* **What you need to do**: Your reply should consist solely of the lines from the start of the material below through the line containing "is embedded over", reproduced exactly.
#####
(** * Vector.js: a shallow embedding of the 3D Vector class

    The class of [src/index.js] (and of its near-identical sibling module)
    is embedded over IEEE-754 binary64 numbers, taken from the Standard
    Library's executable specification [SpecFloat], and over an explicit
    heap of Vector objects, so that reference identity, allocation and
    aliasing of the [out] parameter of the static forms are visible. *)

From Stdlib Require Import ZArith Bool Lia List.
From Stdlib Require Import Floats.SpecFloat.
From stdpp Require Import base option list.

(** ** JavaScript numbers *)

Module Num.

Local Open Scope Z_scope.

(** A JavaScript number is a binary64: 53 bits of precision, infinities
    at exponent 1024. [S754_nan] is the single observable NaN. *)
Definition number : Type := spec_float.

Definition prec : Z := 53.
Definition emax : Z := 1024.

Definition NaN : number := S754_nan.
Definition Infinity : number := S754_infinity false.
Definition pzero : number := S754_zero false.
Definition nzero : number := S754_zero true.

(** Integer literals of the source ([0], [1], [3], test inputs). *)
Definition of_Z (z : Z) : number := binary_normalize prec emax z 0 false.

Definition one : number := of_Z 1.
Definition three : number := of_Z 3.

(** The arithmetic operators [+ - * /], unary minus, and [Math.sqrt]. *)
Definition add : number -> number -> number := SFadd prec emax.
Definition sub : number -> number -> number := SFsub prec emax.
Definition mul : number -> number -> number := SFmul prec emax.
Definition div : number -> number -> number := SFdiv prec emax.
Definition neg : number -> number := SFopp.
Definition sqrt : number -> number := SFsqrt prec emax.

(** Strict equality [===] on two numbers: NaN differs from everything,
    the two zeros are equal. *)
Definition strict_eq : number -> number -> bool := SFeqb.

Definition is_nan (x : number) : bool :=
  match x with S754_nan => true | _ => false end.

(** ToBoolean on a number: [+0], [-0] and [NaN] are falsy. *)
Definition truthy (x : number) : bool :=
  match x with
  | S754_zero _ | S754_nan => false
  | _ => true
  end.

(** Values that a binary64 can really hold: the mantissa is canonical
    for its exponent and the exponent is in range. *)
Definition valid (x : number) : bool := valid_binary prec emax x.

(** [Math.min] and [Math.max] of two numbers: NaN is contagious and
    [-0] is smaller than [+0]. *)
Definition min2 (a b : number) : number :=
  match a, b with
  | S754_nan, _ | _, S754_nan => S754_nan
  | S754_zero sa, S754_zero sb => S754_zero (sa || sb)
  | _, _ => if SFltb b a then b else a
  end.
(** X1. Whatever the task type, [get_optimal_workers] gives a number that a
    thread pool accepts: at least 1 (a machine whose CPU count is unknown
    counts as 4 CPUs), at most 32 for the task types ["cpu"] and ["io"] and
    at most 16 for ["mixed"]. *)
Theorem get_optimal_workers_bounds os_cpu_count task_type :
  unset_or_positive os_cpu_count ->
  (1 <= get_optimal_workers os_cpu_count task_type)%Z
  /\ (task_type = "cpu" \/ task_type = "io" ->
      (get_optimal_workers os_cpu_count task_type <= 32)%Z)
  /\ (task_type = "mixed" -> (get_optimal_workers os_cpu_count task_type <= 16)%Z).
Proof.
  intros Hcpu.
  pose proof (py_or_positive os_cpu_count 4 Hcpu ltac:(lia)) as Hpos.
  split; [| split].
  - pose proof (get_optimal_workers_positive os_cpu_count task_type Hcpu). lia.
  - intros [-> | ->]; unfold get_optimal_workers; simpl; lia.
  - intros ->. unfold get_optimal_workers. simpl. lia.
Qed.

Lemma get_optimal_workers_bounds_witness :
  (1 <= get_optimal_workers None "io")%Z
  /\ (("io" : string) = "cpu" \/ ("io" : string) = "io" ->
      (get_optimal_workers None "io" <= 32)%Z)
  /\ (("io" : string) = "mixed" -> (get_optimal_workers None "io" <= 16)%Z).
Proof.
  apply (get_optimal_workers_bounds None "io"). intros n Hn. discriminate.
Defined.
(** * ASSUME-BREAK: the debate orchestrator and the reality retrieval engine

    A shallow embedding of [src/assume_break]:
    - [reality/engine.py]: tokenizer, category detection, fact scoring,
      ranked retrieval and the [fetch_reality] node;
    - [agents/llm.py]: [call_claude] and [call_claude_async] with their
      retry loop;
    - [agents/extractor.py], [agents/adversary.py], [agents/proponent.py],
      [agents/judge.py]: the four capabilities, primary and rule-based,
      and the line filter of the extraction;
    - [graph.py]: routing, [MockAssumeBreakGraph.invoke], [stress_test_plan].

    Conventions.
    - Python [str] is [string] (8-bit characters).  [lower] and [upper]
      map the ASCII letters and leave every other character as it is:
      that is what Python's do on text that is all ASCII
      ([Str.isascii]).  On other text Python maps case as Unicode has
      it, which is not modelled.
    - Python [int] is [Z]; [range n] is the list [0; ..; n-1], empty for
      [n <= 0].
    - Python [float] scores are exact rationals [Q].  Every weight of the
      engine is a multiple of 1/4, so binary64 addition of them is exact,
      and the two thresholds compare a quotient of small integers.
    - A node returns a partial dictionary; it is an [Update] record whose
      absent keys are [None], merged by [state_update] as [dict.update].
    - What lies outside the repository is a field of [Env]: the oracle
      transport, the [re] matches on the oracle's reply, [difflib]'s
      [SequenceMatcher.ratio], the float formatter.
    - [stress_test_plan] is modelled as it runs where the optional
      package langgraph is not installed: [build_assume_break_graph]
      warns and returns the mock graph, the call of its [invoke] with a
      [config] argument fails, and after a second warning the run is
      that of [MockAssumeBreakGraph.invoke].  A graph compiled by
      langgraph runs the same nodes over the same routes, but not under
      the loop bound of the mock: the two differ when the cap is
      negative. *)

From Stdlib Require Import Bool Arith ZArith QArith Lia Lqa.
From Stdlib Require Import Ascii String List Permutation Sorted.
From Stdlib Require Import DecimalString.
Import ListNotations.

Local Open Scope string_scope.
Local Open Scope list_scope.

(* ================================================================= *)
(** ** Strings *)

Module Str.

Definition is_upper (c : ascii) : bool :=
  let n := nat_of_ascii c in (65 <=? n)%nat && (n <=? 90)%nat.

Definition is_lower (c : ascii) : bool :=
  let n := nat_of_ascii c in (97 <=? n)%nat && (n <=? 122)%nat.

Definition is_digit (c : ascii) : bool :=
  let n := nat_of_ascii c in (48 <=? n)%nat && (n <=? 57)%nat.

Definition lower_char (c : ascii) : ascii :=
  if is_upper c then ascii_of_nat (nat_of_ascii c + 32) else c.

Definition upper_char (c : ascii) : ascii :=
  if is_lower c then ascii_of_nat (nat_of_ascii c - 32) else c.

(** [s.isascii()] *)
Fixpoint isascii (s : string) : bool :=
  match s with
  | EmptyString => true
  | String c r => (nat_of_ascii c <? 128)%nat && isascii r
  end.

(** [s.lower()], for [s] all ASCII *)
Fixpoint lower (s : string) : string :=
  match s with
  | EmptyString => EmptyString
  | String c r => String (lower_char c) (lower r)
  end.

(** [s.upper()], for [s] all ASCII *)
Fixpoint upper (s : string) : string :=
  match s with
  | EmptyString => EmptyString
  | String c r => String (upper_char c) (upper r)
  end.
#####
* **Solution to this problem**:
(** * Vector.js: a shallow embedding of the 3D Vector class

    The class of [src/index.js] (and of its near-identical sibling module)
    is embedded over IEEE-754 binary64 numbers, taken from the Standard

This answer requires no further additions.